I am sitting in a plane headed to Chicago, IL. Neocon or bust. This flight time has come as a needed break from a busy, non stop week… A week that I could feel the pressure and stress weighing pushing me down.

The week started with some bad news concerning the representative for my client, who is my partner in all design solutions and approvals. He had a major health set back and was going into surgery. After the shock of the event and finding out that things would hopefully be ok for him and his family the reality of the situation set in. This meant that he was basically unreachable for a couple weeks and not able to work for the next 6-8 weeks. I literally stared at my computer screen for 30 minutes trying to think through all that needed to be done in the next couple weeks to meet our deadlines and what could be put off until I was able to start getting his approvals again.

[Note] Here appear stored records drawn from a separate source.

(** ** [core/components/context.rs] *)

(** [enum ContextEntrySource] of [core/components/context.rs]. *)
Module ContextEntrySource.
Inductive ContextEntrySource : Type :=
| ContextEdit
| RunInput (run_id : RunId) (input_index : N)
| Steering (run_id : RunId) (steering_id : SteeringId) (input_index : N)
| AssistantOutput (run_id : RunId) (turn_id : TurnId)
| ApprovalDecision (run_id : RunId) (approval_id : ApprovalId)
| Tool (run_id : RunId) (turn_id : TurnId) (batch_id : option ToolBatchId)
| Reasoning (run_id : RunId) (turn_id : TurnId)
| Runtime (label : string).
End ContextEntrySource.
Abbreviation ContextEntrySource := ContextEntrySource.ContextEntrySource.
#[export] Instance ContextEntrySource_eq_dec : EqDecision ContextEntrySource.
Proof. solve_decision. Defined.

(** [struct ContextEntry] of [core/components/context.rs]. *)
Module ContextEntry.
Record ContextEntry : Type := {
  origin : option string;
  entry_id : ContextEntryId;
  key : option ContextEntryKey;
  kind : ContextEntryKind;
  source : ContextEntrySource;
  content : ContentRef;
  preview : option string;
  provenance_ref : option BlobRef;
  token_estimate : option TokenEstimate;
  supersedes : option ContextEntryId;
}.
End ContextEntry.
Abbreviation ContextEntry := ContextEntry.ContextEntry.
#[export] Instance ContextEntry_eq_dec : EqDecision ContextEntry.
Proof. solve_decision. Defined.

(** [enum ContextCompactionTrigger] of [core/components/context.rs]. *)
Module ContextCompactionTrigger.
Inductive ContextCompactionTrigger : Type :=
| Manual
| HighWatermark
| ContextLimit.
End ContextCompactionTrigger.
Abbreviation ContextCompactionTrigger := ContextCompactionTrigger.ContextCompactionTrigger.
#[export] Instance ContextCompactionTrigger_eq_dec : EqDecision ContextCompactionTrigger.
Proof. solve_decision. Defined.

(** [struct ContextCompactionPlan] of [core/components/context.rs]. *)
Module ContextCompactionPlan.
Record ContextCompactionPlan : Type := {
  run_id : option RunId;
  covered_entry_ids : list ContextEntryId;
  trigger : ContextCompactionTrigger;
  estimated_tokens : option N;
}.
End ContextCompactionPlan.
Abbreviation ContextCompactionPlan := ContextCompactionPlan.ContextCompactionPlan.
#[export] Instance ContextCompactionPlan_eq_dec : EqDecision ContextCompactionPlan.
Proof. solve_decision. Defined.

(** [enum ContextCompactionPhase] of [core/components/context.rs]. *)
Module ContextCompactionPhase.
Inductive ContextCompactionPhase : Type :=
| Idle
| QueuedManual
| Pending (x : ContextCompactionPlan).
End ContextCompactionPhase.
Abbreviation ContextCompactionPhase := ContextCompactionPhase.ContextCompactionPhase.
#[export] Instance ContextCompactionPhase_eq_dec : EqDecision ContextCompactionPhase.
Proof. solve_decision. Defined.
#[export] Instance ContextCompactionPhase_default : Default ContextCompactionPhase := ContextCompactionPhase.Idle.

(** [enum ContextCompactionStatus] of [core/components/context.rs]. *)
Module ContextCompactionStatus.
Inductive ContextCompactionStatus : Type :=
| Succeeded
| Failed.
End ContextCompactionStatus.
Abbreviation ContextCompactionStatus := ContextCompactionStatus.ContextCompactionStatus.
#[export] Instance ContextCompactionStatus_eq_dec : EqDecision ContextCompactionStatus.
Proof. solve_decision. Defined.

(** [struct ManualCompactionOutcome] of [core/components/context.rs]. *)
Module ManualCompactionOutcome.
Record ManualCompactionOutcome : Type := {
  revision : N;
  status : ContextCompactionStatus;
  failure_ref : option BlobRef;
}.
End ManualCompactionOutcome.
Abbreviation ManualCompactionOutcome := ManualCompactionOutcome.ManualCompactionOutcome.
#[export] Instance ManualCompactionOutcome_eq_dec : EqDecision ManualCompactionOutcome.
Proof. solve_decision. Defined.

(** [struct CompactionFailureFloor] of [core/components/context.rs]. *)
Module CompactionFailureFloor.
Record CompactionFailureFloor : Type := {
  tokens : option N;
  entries : nat;
}.
End CompactionFailureFloor.
Abbreviation CompactionFailureFloor := CompactionFailureFloor.CompactionFailureFloor.
#[export] Instance CompactionFailureFloor_eq_dec : EqDecision CompactionFailureFloor.
Proof. solve_decision. Defined.

(** [struct ContextCompactionState] of [core/components/context.rs]. *)
Module ContextCompactionState.
Record ContextCompactionState : Type := {
  phase : ContextCompactionPhase;
  last_finished_revision : option N;
  last_manual_outcome : option ManualCompactionOutcome;
  failure_floor : option CompactionFailureFloor;
}.
End ContextCompactionState.
Abbreviation ContextCompactionState := ContextCompactionState.ContextCompactionState.
#[export] Instance ContextCompactionState_eq_dec : EqDecision ContextCompactionState.
Proof. solve_decision. Defined.
#[export] Instance ContextCompactionState_default : Default ContextCompactionState :=
  {| ContextCompactionState.phase := default_of;
     ContextCompactionState.last_finished_revision := default_of;
     ContextCompactionState.last_manual_outcome := default_of;
     ContextCompactionState.failure_floor := default_of |}.
#[export] Instance set_ContextCompactionState_phase : Setter ContextCompactionState.phase := ltac:(solve_setter ContextCompactionState.phase).
#[export] Instance set_ContextCompactionState_last_finished_revision : Setter ContextCompactionState.last_finished_revision := ltac:(solve_setter ContextCompactionState.last_finished_revision).
#[export] Instance set_ContextCompactionState_last_manual_outcome : Setter ContextCompactionState.last_manual_outcome := ltac:(solve_setter ContextCompactionState.last_manual_outcome).
#[export] Instance set_ContextCompactionState_failure_floor : Setter ContextCompactionState.failure_floor := ltac:(solve_setter ContextCompactionState.failure_floor).

(** [struct ContextGenerationMetadata] of [core/components/context.rs]. *)
Module ContextGenerationMetadata.
Record ContextGenerationMetadata : Type := {
  model : ModelSelection;
  input_limit_tokens : option N;
}.
End ContextGenerationMetadata.
Abbreviation ContextGenerationMetadata := ContextGenerationMetadata.ContextGenerationMetadata.
#[export] Instance ContextGenerationMetadata_eq_dec : EqDecision ContextGenerationMetadata.
Proof. solve_decision. Defined.

(** [struct ContextUsageObservation] of [core/components/context.rs]. *)
Module ContextUsageObservation.
Record ContextUsageObservation : Type := {
  context_revision : N;
  tokens : N;
}.
End ContextUsageObservation.
Abbreviation ContextUsageObservation := ContextUsageObservation.ContextUsageObservation.
#[export] Instance ContextUsageObservation_eq_dec : EqDecision ContextUsageObservation.
Proof. solve_decision. Defined.

(** [struct ContextState] of [core/components/context.rs]. *)
Module ContextState.
Record ContextState : Type := {
  revision : N;
  entries : list ContextEntry;
  compaction : ContextCompactionState;
  last_generation : option ContextGenerationMetadata;
  usage_observation : option ContextUsageObservation;
}.
End ContextState.
Abbreviation ContextState := ContextState.ContextState.
#[export] Instance ContextState_eq_dec : EqDecision ContextState.
Proof. solve_decision. Defined.
#[export] Instance ContextState_default : Default ContextState :=
  {| ContextState.revision := default_of;
     ContextState.entries := default_of;
     ContextState.compaction := default_of;
     ContextState.last_generation := default_of;
     ContextState.usage_observation := default_of |}.
#[export] Instance set_ContextState_revision : Setter ContextState.revision := ltac:(solve_setter ContextState.revision).
#[export] Instance set_ContextState_entries : Setter ContextState.entries := ltac:(solve_setter ContextState.entries).
#[export] Instance set_ContextState_compaction : Setter ContextState.compaction := ltac:(solve_setter ContextState.compaction).
#[export] Instance set_ContextState_last_generation : Setter ContextState.last_generation := ltac:(solve_setter ContextState.last_generation).
#[export] Instance set_ContextState_usage_observation : Setter ContextState.usage_observation := ltac:(solve_setter ContextState.usage_observation).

Now from my experience, there are two types of stress in the design field… First the kind of stress that comes from being asked or expected to do something that you don’t know how to do – lacking knowledge or experience. The second is  stress that comes from applied pressure… Just too much to do without the time to do it. This later stress was the pressure that was building up as I stared into the monitor of the computer.

Times like that I recall something someone of my Faith is well known for saying, “Forget yourself and get to work.”  So after getting my wits about me, I did just that.

Even with that notion and all the hours this week spent in the office and at home I still couldn’t get it all done. By the time Friday came knocking, I felt like I was drowning. A site visit had to fall by the way side and some other “Friday important items” had to be moved to “Monday’s important items.” Finally after getting up early on Saturday and getting some work done before the kids got rolling, was I able to feel like I could breathe.

I am still somewhat in the middle of it all, but sitting here on a plane looking back on the week, I am amazed how well I handled the stress and the work load.

Ralph Waldo Emerson is known for saying:

“That which we persist in doing becomes easier to do, not that the nature of the thing has changed but that our power to do has increased.”

Five years ago I wouldn’t  have been able to handle the week I had this week. But some how year by year, experience by experience, my capacities have grown and I have become more than what I was when I started.